### ABOUT THIS TASK
Gather every line of the entries that includes the word "stack".

[Stored data entries]

(* ===== verification/_CoqProject ===== *)
-Q . S2P
Prelude.v
CString.v
Paths.v
Safety.v
StatusCodec.v
NetworkState.v
CgroupParse.v
Sys.v
Resources.v
Equiv.v
Process.v
Fs.v
Cgroup.v
NetworkStore.v
Config.v
Network.v
StatusInfo.v
Volumes.v
Workspace.v
Container.v
Cleanup.v
Commands.v
Lifecycle.v
Exec.v
CmdParser.v
Main.v
Terminate.v
Batch.v
Looking.v
Launch.v
Cooperative.v
(* ===== verification/Paths.v ===== *)
(** * Lexical path resolution

    The specification the path functions are measured against: the components
    of a path and where a path leads when ["."] and [".."] are resolved. *)
From S2P Require Import Prelude CString.
From Stdlib Require Import Lia.

Definition is_slash (c : ascii) : bool := bool_decide (c = "/"%char).
Definition is_dots (w : cstr) : bool :=
  bool_decide (w = lit ".") || bool_decide (w = lit "..").

(** The non-empty fields between slashes. *)
Definition components (p : cstr) : list cstr := List.filter nonempty (split_on is_slash p).

(** Follow components from a directory given by its own components. *)
Fixpoint resolve_from (stack ws : list cstr) : list cstr :=
  match ws with
  | [] => stack
  | w :: ws' =>
      if bool_decide (w = lit ".") then resolve_from stack ws'
      else if bool_decide (w = lit "..") then resolve_from (List.removelast stack) ws'
      else resolve_from (stack ++ [w]) ws'
  end.
Definition resolve (p : cstr) : list cstr := resolve_from [] (components p).

Definition no_dots (ws : list cstr) : Prop := Forall (λ w, is_dots w = false) ws.

Lemma components_app_slash a b : components (a ++ "/"%char :: b) = components a ++ components b.
Proof. unfold components. by rewrite split_on_app, List.filter_app. Qed.

Lemma components_slash b : components ("/"%char :: b) = components b.
Proof. exact (components_app_slash [] b). Qed.

Lemma components_word w : w ≠ [] → Forall (λ c, is_slash c = false) w → components w = [w].
Proof. intros ??. unfold components. rewrite split_on_none by done. by destruct w. Qed.

Lemma components_nil : components [] = [].
Proof. reflexivity. Qed.

Lemma components_no_slash p : Forall (λ w, w ≠ [] ∧ Forall (λ c, is_slash c = false) w) (components p).
Proof.
  apply Forall_forall. intros w Hw. unfold components in Hw.
  apply list_elem_of_In, List.filter_In in Hw as [Hw Hne]. split; [by destruct w|].
  pose proof (split_on_fields is_slash p) as H. rewrite Forall_forall in H.
  apply H. by apply list_elem_of_In.
Qed.

Lemma components_skip s a b :
  span is_slash s = (a, b) → components s = components b.
Proof.
  intros H. apply span_spec in H as (-> & Ha & _).
  induction Ha as [|c a Hc _ IH]; [done|].
  apply bool_decide_eq_true in Hc as ->. cbn [app]. by rewrite components_slash.
Qed.

Lemma components_take_word s w r :
  span (λ c, negb (is_slash c)) s = (w, r) → w ≠ [] → components s = w :: components r.
Proof.
  intros H Hne. apply span_spec in H as (-> & Hw & Hr).
  assert (Hns : Forall (λ c, is_slash c = false) w).
  { eapply Forall_impl; [exact Hw|]. intros c Hc. by apply negb_true_iff. }
  destruct r as [|c r].
  - by rewrite app_nil_r, components_word.
  - specialize (Hr c r eq_refl). apply negb_false_iff in Hr.
    apply bool_decide_eq_true in Hr as ->.
    by rewrite components_app_slash, components_slash, components_word.
Qed.

Lemma resolve_from_app st ws vs : resolve_from st (ws ++ vs) = resolve_from (resolve_from st ws) vs.
Proof. revert st; induction ws as [|w ws IH]; intros st; cbn; [done|]. repeat case_bool_decide; auto. Qed.

Lemma resolve_from_no_dots st ws : no_dots ws → resolve_from st ws = st ++ ws.
Proof.
  intros H; revert st; induction H as [|w ws Hw _ IH]; intros st; cbn; [by rewrite app_nil_r|].
  unfold is_dots in Hw. bools. rewrite !bool_decide_eq_false_2 by done.
  by rewrite IH, <-app_assoc.
Qed.

Lemma resolve_slash a b : resolve (a ++ "/"%char :: b) = resolve_from (resolve a) (components b).
Proof. unfold resolve. by rewrite components_app_slash, resolve_from_app. Qed.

### FINAL ANSWER
Fixpoint resolve_from (stack ws : list cstr) : list cstr :=
  | [] => stack
      if bool_decide (w = lit ".") then resolve_from stack ws'
      else if bool_decide (w = lit "..") then resolve_from (List.removelast stack) ws'
      else resolve_from (stack ++ [w]) ws'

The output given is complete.